(** ** Normalising a report twice *)

(** C8, as the code has it.  Normalising a normalised report again leaves
    every field other than draft_response as it is, the two
    recommendations included, and gives the same report exactly when
    sanitising the sanitised draft again gives the same text; it does so
    whenever the sanitised draft has no match left for the pattern of the
    word order followed by eight or more hex digits. *)
Theorem normalizeReportForUi_idempotent_iff
    (r : gmap string value) (u : option string) :
  let once := normalizeReportForUi r u in
  let twice := normalizeReportForUi once u in
  let draft := sanitizeDraftResponse (get r "draft_response") u in
  (forall k, k <> "draft_response" -> twice !! k = once !! k)
  /\ once !! "draft_response" = Some (VStr draft)
  /\ twice !! "draft_response"
     = Some (VStr (sanitizeDraftResponse (VStr draft) u))
  /\ (twice = once <-> sanitizeDraftResponse (VStr draft) u = draft)
  /\ (~ matches_in RE_ORDER_HEX (chars draft) -> twice = once)
  /\ (forall v, normalizeRecommendation (normalizeRecommendation v)
                = normalizeRecommendation v).
Proof.
  cbv zeta. rewrite normalizeReportForUi_twice_eq.
  assert (Hd : normalizeReportForUi r u !! "draft_response"
               = Some (VStr (sanitizeDraftResponse (get r "draft_response") u))).
  { unfold normalizeReportForUi. apply lookup_insert_eq. }
  split; [intros k Hk; rewrite lookup_insert_ne by congruence; reflexivity |].
  split; [exact Hd |].
  split; [apply lookup_insert_eq |].
  assert (Hiff : <["draft_response" :=
                     VStr (sanitizeDraftResponse
                             (VStr (sanitizeDraftResponse
                                      (get r "draft_response") u)) u)]>
                 (normalizeReportForUi r u) = normalizeReportForUi r u
                 <-> sanitizeDraftResponse
                       (VStr (sanitizeDraftResponse (get r "draft_response") u)) u
                     = sanitizeDraftResponse (get r "draft_response") u).
  { split.
    - intros H. apply (f_equal (fun m => m !! "draft_response")) in H.
      rewrite lookup_insert_eq, Hd in H. congruence.
    - intros ->. apply insert_id, Hd. }
  split; [exact Hiff |].
  split; [| exact normalizeRecommendation_idempotent].
  intros Horder. apply Hiff, sanitizeDraftResponse_fixed, Horder.
Qed.

(** C8, as stated: a draft that names two identifiers after the word
    order loses the first when it is normalised and the second when it is
    normalised again. *)
Lemma normalizeReportForUi_not_idempotent :
  let r := <["draft_response" := VStr "order deadbeef12 cafebabe12"]>
           DEFAULT_REPORT in
  normalizeReportForUi r None !! "draft_response"
  = Some (VStr "order cafebabe12")
  /\ normalizeReportForUi (normalizeReportForUi r None) None
     !! "draft_response" = Some (VStr "order")
  /\ normalizeReportForUi (normalizeReportForUi r None) None
     <> normalizeReportForUi r None.
Proof.
  cbv zeta.
  assert (H1 : normalizeReportForUi
                 (<["draft_response" := VStr "order deadbeef12 cafebabe12"]>
                    DEFAULT_REPORT) None !! "draft_response"
               = Some (VStr "order cafebabe12")).
  { unfold normalizeReportForUi. rewrite lookup_insert_eq, get_insert_eq.
    vm_compute. reflexivity. }
  assert (H2 : normalizeReportForUi
                 (normalizeReportForUi
                    (<["draft_response" := VStr "order deadbeef12 cafebabe12"]>
                       DEFAULT_REPORT) None) None !! "draft_response"
               = Some (VStr "order")).
  { unfold normalizeReportForUi at 1. rewrite lookup_insert_eq.
    unfold get at 1. rewrite H1. vm_compute. reflexivity. }
  split; [exact H1 |]. split; [exact H2 |].
  intros H. rewrite H, H1 in H2. discriminate H2.
Qed.

(** ** Worked drafts *)

Lemma any_match_spec (re : regex) (prev : option ascii) (s : list ascii) :
  any_match re prev s = true
  <-> exists pre suf, s = pre ++ suf
                      /\ match_at re (ctx_last prev pre) suf <> None.
Proof.
  revert prev. induction s as [| c s IH]; intros prev.
  - cbn [any_match]. split.
    + intros H. exists [], []. split; [reflexivity |].
      rewrite ctx_last_nil. destruct (match_at re prev []); congruence.
    + intros (pre & suf & Hs & Hocc). symmetry in Hs.
      apply app_eq_nil in Hs as [-> ->]. rewrite ctx_last_nil in Hocc.
      destruct (match_at re prev []); congruence.
  - cbn [any_match]. destruct (match_at re prev (c :: s)) eqn:E.
    + split; [| reflexivity]. intros _. exists [], (c :: s).
      rewrite ctx_last_nil. split; [reflexivity | congruence].
    + rewrite IH. split.
      * intros (pre & suf & -> & Hocc). exists (c :: pre), suf.
        rewrite ctx_last_cons. auto.
      * intros (pre & suf & Hs & Hocc). destruct pre as [| c' pre].
        -- simpl in Hs. subst suf. rewrite ctx_last_nil in Hocc. congruence.
        -- injection Hs as <- ->. rewrite ctx_last_cons in Hocc.
           exists pre, suf. auto.
Qed.

Lemma matches_in_test (re : regex) (s : list ascii) :
  matches_in re s <-> any_match re None s = true.
Proof.
  rewrite any_match_spec. unfold matches_in.
  split; intros (pre & suf & Hs & Hocc); exists pre, suf;
    [rewrite ctx_last_None | rewrite <- ctx_last_None]; auto.
Qed.

Lemma not_matches_in_test (re : regex) (s : list ascii) :
  any_match re None s = false -> ~ matches_in re s.
Proof.
  intros H Hm. apply matches_in_test in Hm. congruence.
Qed.

Example fakeDisplayName_user_42 :
  fakeDisplayName (Some "user-42"%string) = Some "Alex Foster"%string
  /\ fakeDisplayName (Some ""%string) = None
  /\ fakeDisplayName None = None.
Proof. repeat split; vm_compute; reflexivity. Qed.

Example sanitizeDraftResponse_sample :
  sanitizeDraftResponse
    (VStr "Hi user-123,   order 9f86d081884c7d659a2feaa0c55ad015 and ticket 3f2504e0-4f89-41d3-9a0c-0305e82c3301 are late. ")
    (Some "user-42"%string)
  = "Hi Alex Foster, order your order and ticket your order are late."%string.
Proof. vm_compute. reflexivity. Qed.

(** A draft with an identifier of 32 hex digits, no user id and no UUID. *)
Lemma sanitizeDraftResponse_redacts_witness :
  let draft := VStr "Order 9f86d081884c7d659a2feaa0c55ad015 is late" in
  let base := chars "Order 9f86d081884c7d659a2feaa0c55ad015 is late" in
  (~ matches_in RE_USER_ID base /\ ~ matches_in RE_UUID base
   /\ matches_in RE_HEX32 base)
  /\ contains YOUR_ORDER
       (chars (sanitizeDraftResponse draft (Some "user-42"%string))).
Proof.
  cbv zeta.
  assert (H1 : ~ matches_in RE_USER_ID
                 (chars "Order 9f86d081884c7d659a2feaa0c55ad015 is late")).
  { apply not_matches_in_test. vm_compute. reflexivity. }
  assert (H2 : ~ matches_in RE_UUID
                 (chars "Order 9f86d081884c7d659a2feaa0c55ad015 is late")).
  { apply not_matches_in_test. vm_compute. reflexivity. }
  assert (H3 : matches_in RE_HEX32
                 (chars "Order 9f86d081884c7d659a2feaa0c55ad015 is late")).
  { apply matches_in_test. vm_compute. reflexivity. }
  split; [auto |].
  destruct (sanitizeDraftResponse_redacts
              (VStr "Order 9f86d081884c7d659a2feaa0c55ad015 is late")
              (Some "user-42"%string))
    as (_ & _ & _ & _ & _ & _ & _ & H).
  exact (H H1 H2 H3).
Defined.

(** A report whose sanitised draft has nothing left for the order
    pattern. *)
Lemma normalizeReportForUi_idempotent_witness :
  let r := <["draft_response"%string :=
               VStr "Hi user-123, order 9f86d081884c7d659a2feaa0c55ad015 is late"]>
           DEFAULT_REPORT in
  let u := Some "user-42"%string in
  ~ matches_in RE_ORDER_HEX
      (chars (sanitizeDraftResponse (get r "draft_response"%string) u))
  /\ normalizeReportForUi (normalizeReportForUi r u) u
     = normalizeReportForUi r u.
Proof.
  cbv zeta.
  assert (H : ~ matches_in RE_ORDER_HEX
                (chars (sanitizeDraftResponse
                          (get (<["draft_response"%string :=
                                    VStr "Hi user-123, order 9f86d081884c7d659a2feaa0c55ad015 is late"]>
                                  DEFAULT_REPORT) "draft_response"%string)
                          (Some "user-42"%string)))).
  { rewrite get_insert_eq. apply not_matches_in_test. vm_compute.
    reflexivity. }
  split; [exact H |].
  destruct (normalizeReportForUi_idempotent_iff
              (<["draft_response"%string :=
                   VStr "Hi user-123, order 9f86d081884c7d659a2feaa0c55ad015 is late"]>
                 DEFAULT_REPORT) (Some "user-42"%string))
    as (_ & _ & _ & _ & Hfix & _).
  exact (Hfix H).
Defined.

(** * Further properties of the code *)

(** ** The timeline and the time of the last event *)

Lemma sort_insert_length {A : Type} (cmp : A -> A -> Z) (x : A) (l : list A) :
  length (sort_insert cmp x l) = S (length l).
Proof.
  induction l as [| y l IH]; cbn [sort_insert]; [reflexivity |].
  destruct (cmp x y <=? 0)%Z; cbn [length]; [reflexivity | rewrite IH; reflexivity].
Qed.

Lemma array_sort_length {A : Type} (cmp : A -> A -> Z) (l : list A) :
  length (array_sort cmp l) = length l.
Proof.
  induction l as [| x l IH]; [reflexivity |].
  cbn [array_sort fold_right]. rewrite sort_insert_length.
  fold (array_sort cmp l). rewrite IH. reflexivity.
Qed.

(** X2.  The timeline of a case has one event for the report and one for
    every regeneration, reply, operator action and rating, so it is never
    empty; the time of the last event that the detail route reports is
    the time of its first event, which is an event of the case that the
    comparator reads as no earlier than any other: the time of the status
    row and the time of the report stand in for it in no case. *)
Theorem last_event_is_first_of_timeline (timestamp : Type)
    (getTime : timestamp -> Z)
    (row : ReportRow timestamp)
    (regenerations : list (RegenerationRow timestamp))
    (replies : list (ReplyRow timestamp))
    (actions : list (ActionRow timestamp))
    (ratingsRows : list (RatingRow timestamp))
    (statusRow : option (StatusRow timestamp)) :
  let events := timeline_events timestamp row regenerations replies actions
                                ratingsRows in
  let tl := timeline timestamp getTime row regenerations replies actions
                     ratingsRows in
  length tl
  = (1 + length regenerations + length replies + length actions
     + length ratingsRows)%nat
  /\ exists e,
       head tl = Some e
       /\ In e events
       /\ last_event_at tl statusRow row = event_at e
       /\ forall e', In e' events ->
                     getTime (event_at e') <= getTime (event_at e).
Proof.
  cbv zeta. unfold timeline.
  set (events := timeline_events timestamp row regenerations replies actions
                                 ratingsRows).
  set (key := fun e : CaseEvent timestamp => getTime (event_at e)).
  change (compare_events timestamp getTime) with (by_key_desc key).
  pose proof (array_sort_length (by_key_desc key) events) as Hlen.
  pose proof (array_sort_perm (by_key_desc key) events) as Hperm.
  pose proof (array_sort_descending key events) as Hdesc.
  split.
  - rewrite Hlen. unfold events, timeline_events. cbn [length].
    rewrite !length_app, !length_map. lia.
  - destruct (array_sort (by_key_desc key) events) as [| e tl] eqn:E.
    + unfold events, timeline_events in Hlen. discriminate Hlen.
    + exists e. split; [reflexivity |].
      split; [apply (Permutation_in e Hperm); left; reflexivity |].
      split; [reflexivity |].
      intros e' He'. apply (Permutation_in e' (Permutation_sym Hperm)) in He'.
      destruct He' as [<- | He']; [lia |].
      unfold descending in Hdesc. apply StronglySorted_inv in Hdesc as [_ Hall].
      rewrite Forall_forall in Hall. apply (Hall e').
      apply list_elem_of_In, He'.
Qed.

━━━━━━━━━━━━━━━━

• WORK TO COMPLETE
Copy the lines above exactly, from the very first through the one containing "sanitising the sanitised", and include no other line.

• EXPECTED OUTPUT
(** ** Normalising a report twice *)

(** C8, as the code has it.  Normalising a normalised report again leaves
    every field other than draft_response as it is, the two
    recommendations included, and gives the same report exactly when
    sanitising the sanitised draft again gives the same text; it does so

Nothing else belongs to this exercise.